RWJBarnabas Health is the largest, most comprehensive health care system in New Jersey, with a service area covering nine counties with five million people. The system includes eleven acute care hospitals – Clara Maass Medical Center in Belleville, Community Medical Center in Toms River, Jersey City Medical Center in Jersey City, Monmouth Medical Center in Long Branch, Monmouth Medical Center Southern Campus in Lakewood, Newark Beth Israel Medical Center in Newark, RWJUH in New Brunswick, RWJUH Somerset in Somerville, RWJUH Hamilton, RWJUH Rahway and Saint Barnabas Medical Center in Livingston; three acute care children’s hospitals and a leading pediatric rehabilitation hospital with a network of outpatient centers (Children’s Specialized Hospital) with its multiple outpatient centers, a freestanding 100-bed behavioral health center, two trauma centers, a satellite emergency department, ambulatory care centers, geriatric centers, the state’s largest behavioral health network, comprehensive home care and hospice programs, fitness and wellness centers, retail pharmacy services, a medical group, multi-site imaging centers and two accountable care organizations.

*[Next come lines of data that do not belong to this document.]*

(* ===== verification/PipeReadInv.v ===== *)
(** * The invariant of the read side

    [rinv] relates the read operations to the callbacks that are outstanding
    and to everything the pipe has called so far.  Every row of
    [advanceReadOperation] keeps it; the user's [n]-th call of [readDescriptor]
    (and of [read]) passes the callback number [n]. *)

From S2P Require Import Prelude Messages Select PipeBase OpsStateMachine OpsInvariants PipeRead.

(** ** Projections of the history *)

(** What travels on the descriptor connection. *)
Inductive item := ItemDescriptor | ItemPayload (len : Z).

Definition frame (d : Descriptor) : list item :=
  ItemDescriptor :: ((fun p => ItemPayload (dp_length p)) <$> d_payloads d).

Definition read_item (c : pcall) : option item :=
  match c with
  | ConnReadDescriptor _ _ => Some ItemDescriptor
  | ConnReadPayload _ _ len _ => Some (ItemPayload len)
  | _ => None
  end.
Definition recv_item (c : pcall) : option Z :=
  match c with ChanRecv _ _ len _ => Some len | _ => None end.
Definition rd_call (c : pcall) : option (nat * Error * Descriptor) :=
  match c with UserReadDescriptor fn e d => Some (fn, e, d) | _ => None end.
Definition r_call (c : pcall) : option nat :=
  match c with UserRead fn _ => Some fn | _ => None end.

Definition read_items (h : list pcall) : list item := omap read_item h.
Definition recv_items (h : list pcall) : list Z := omap recv_item h.
Definition rd_calls (h : list pcall) : list (nat * Error * Descriptor) := omap rd_call h.
Definition r_calls (h : list pcall) : list nat := omap r_call h.
Definition descs (h : list pcall) : list Descriptor := snd <$> rd_calls h.

(** ** One operation *)

Record rop_ok (ctx : PipeCtx) (o : ReadOperation) (prev : nat) : Prop := {
  rk_issued : ro_state o = 1%nat \/ ro_doneReadingDescriptor o = true \/ (3 <= ro_state o)%nat ->
    (4 <= prev)%nat /\ px_state ctx = ESTABLISHED;
  rk_prev : (ro_state o <= prev)%nat;
  rk_done : ro_doneReadingDescriptor o = true -> (1 <= ro_state o)%nat;
  rk_undone : (3 <= ro_state o)%nat -> ro_doneReadingDescriptor o = true;
  rk_get : ro_doneGettingAllocation o = true -> (3 <= ro_state o)%nat;
  rk_got : (4 <= ro_state o)%nat -> ro_doneGettingAllocation o = true;
  rk_dcb : (ro_state o < 2)%nat ->
    ro_readDescriptorCallback o = Some (mkCallback (ro_sequenceNumber o) (Z.to_nat (ro_sequenceNumber o)));
  rk_rcb : ro_doneGettingAllocation o = true -> (ro_state o < 5)%nat ->
    ro_readCallback o = Some (mkCallback (ro_sequenceNumber o) (Z.to_nat (ro_sequenceNumber o)));
  rk_compat : ro_doneGettingAllocation o = true ->
    checkAllocationCompatibility (ro_descriptor o) (ro_allocation o) = Done tt;
  rk_missing : ro_hasMissingTargetDevices o = missing_target dt_targetDevice (d_tensors (ro_descriptor o));
  rk_size : Z.of_nat (length (d_payloads (ro_descriptor o))) < 2 ^ 64 /\
            Z.of_nat (length (d_tensors (ro_descriptor o))) < 2 ^ 64;
  rk_num : is_u64 (ro_numPayloadsBeingRead o) /\ is_u64 (ro_numTensorsBeingReceived o);
  rk_idle : ro_state o <> 4%nat -> ro_numPayloadsBeingRead o = 0 /\ ro_numTensorsBeingReceived o = 0;
  rk_clean : is_error (px_error ctx) = false -> (2 <= ro_state o)%nat -> ro_doneReadingDescriptor o = true;
  rk_empty : ro_doneReadingDescriptor o = false -> ro_descriptor o = emptyDescriptor;
}.

Lemma rop_ok_mono ctx o p p' : rop_ok ctx o p -> (p <= p')%nat -> rop_ok ctx o p'.
Proof.
  intros [] Hle. split; try done; [|lia]. intros Hi. destruct (rk_issued0 Hi). split; [lia | done].
Qed.

(** The callback of the descriptor read is outstanding. *)
Definition desc_pending (o : ReadOperation) : Z :=
  if (ro_state o =? 1)%nat && negb (ro_doneReadingDescriptor o) then 1 else 0.

(** A [read] call is expected for the operation. *)
Definition waiting (o : ReadOperation) : Prop :=
  ro_state o = 3%nat /\ ro_doneGettingAllocation o = false.

(** ** The whole side *)

Record rinv (ctx : PipeCtx) (pend : list cb) (hist : list pcall) (reads : Z) (first : Z) (s : ReadSide) : Prop := {
  ri_num : numbered first (readOps_ s);
  ri_next : nextMessageBeingRead_ s = first + Z.of_nat (length (readOps_ s));
  ri_ops : each (rop_ok ctx) (readOps_ s);
  ri_D : thresh 2 (nextReadDescriptorCallbackToCall_ s) first (readOps_ s);
  ri_R : thresh 5 (nextReadCallbackToCall_ s) first (readOps_ s);
  ri_M : is_error (px_error ctx) = false ->
    thresh 4 (messageBeingReadFromConnection_ s) first (readOps_ s) /\
    (forall i o, readOps_ s !! i = Some o -> ro_sequenceNumber o = messageBeingReadFromConnection_ s ->
       connectionState_ s = AWAITING_PAYLOADS <-> (1 <= ro_state o)%nat) /\
    (connectionState_ s = AWAITING_PAYLOADS ->
       messageBeingReadFromConnection_ s < first + Z.of_nat (length (readOps_ s)));
  ri_Mle : 0 <= messageBeingReadFromConnection_ s <= nextReadDescriptorCallbackToCall_ s;
  ri_G : first <= reads <= first + Z.of_nat (length (readOps_ s)) /\
    forall i o, readOps_ s !! i = Some o ->
      ro_sequenceNumber o < reads <-> ro_doneGettingAllocation o = true;
  ri_A : forall it, nextMessageGettingAllocation_ s = Some it <->
    exists i o, readOps_ s !! i = Some o /\ ro_sequenceNumber o = it /\ waiting o;
  ri_pd : forall it, occ (CbDescriptor it) pend = tally desc_pending it (readOps_ s);
  ri_pp : forall it, occ (CbPayloadRead it) pend = tally ro_numPayloadsBeingRead it (readOps_ s);
  ri_pt : forall it, occ (CbTensorRecv it) pend = tally ro_numTensorsBeingReceived it (readOps_ s);
  ri_h1 : (fun c => c.1.1) <$> rd_calls hist = seq 0 (Z.to_nat (nextReadDescriptorCallbackToCall_ s));
  ri_h2 : r_calls hist = seq 0 (Z.to_nat (nextReadCallbackToCall_ s));
  ri_h3 : forall i o, readOps_ s !! i = Some o -> (2 <= ro_state o)%nat ->
    exists e, rd_calls hist !! Z.to_nat (ro_sequenceNumber o) =
                Some (Z.to_nat (ro_sequenceNumber o), e, ro_descriptor o) /\
              (is_error e = false -> ro_doneReadingDescriptor o = true);
  ri_h4 : read_items hist =
    mjoin (frame <$> take (Z.to_nat (messageBeingReadFromConnection_ s)) (descs hist)) ++
    (if decide (connectionState_ s = AWAITING_PAYLOADS) then [ItemDescriptor] else []);
  ri_h5 : recv_items hist =
    mjoin ((fun d => dt_length <$> d_tensors d) <$>
             take (Z.to_nat (messageBeingReadFromConnection_ s)) (descs hist));
}.

Lemma rd_calls_app h h' : rd_calls (h ++ h') = rd_calls h ++ rd_calls h'.
Proof. apply omap_app. Qed.
Lemma r_calls_app h h' : r_calls (h ++ h') = r_calls h ++ r_calls h'.
Proof. apply omap_app. Qed.
Lemma read_items_app h h' : read_items (h ++ h') = read_items h ++ read_items h'.
Proof. apply omap_app. Qed.
Lemma recv_items_app h h' : recv_items (h ++ h') = recv_items h ++ recv_items h'.
Proof. apply omap_app. Qed.
Lemma descs_app h h' : descs (h ++ h') = descs h ++ descs h'.
Proof. unfold descs. by rewrite rd_calls_app, fmap_app. Qed.

Lemma rinv_bounds ctx pend hist reads first s :
  rinv ctx pend hist reads first s ->
  0 <= first /\ nextMessageBeingRead_ s < 2 ^ 63 /\
  first <= nextReadDescriptorCallbackToCall_ s <= nextMessageBeingRead_ s /\
  first <= nextReadCallbackToCall_ s <= nextMessageBeingRead_ s.
Proof.
  intros [(? & ? & _) ? _ [? _] [? _]]. lia.
Qed.

Lemma descs_length ctx pend hist reads first s :
  rinv ctx pend hist reads first s ->
  length (descs hist) = Z.to_nat (nextReadDescriptorCallbackToCall_ s).
Proof.
  intros Hi. unfold descs. rewrite length_fmap.
  rewrite <- (length_fmap (fun c : nat * Error * Descriptor => c.1.1)), (ri_h1 _ _ _ _ _ _ Hi). apply length_seq.
Qed.

(** Making calls that the read side does not see. *)
Definition unseen (c : pcall) : Prop :=
  rd_call c = None /\ r_call c = None /\ read_item c = None /\ recv_item c = None /\
  (forall it, cb_of c <> Some (CbDescriptor it) /\ cb_of c <> Some (CbPayloadRead it) /\
              cb_of c <> Some (CbTensorRecv it)).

RWJBarnabas Health is New Jersey’s largest private employer – with more than 33,000 employees, 9,000 physicians and 1,000 residents and interns – and routinely captures national awards for outstanding quality and safety. RWJBarnabas Health recently announced a partnership with Rutgers University to create New Jersey’s largest academic health care system. The collaboration will align RWJBarnabas Health with Rutgers’ education, research and clinical activities, including those at the Rutgers Cancer Institute of New Jersey and Rutgers University Behavioral Health Care. RWJBarnabas Health, in partnership with Rutgers Cancer Institute of New Jersey - the state's only NCI-designated Comprehensive Cancer Center - brings a world class team of researchers and specialists to fight alongside you, providing close-to-home access to the latest treatment and clinical trials.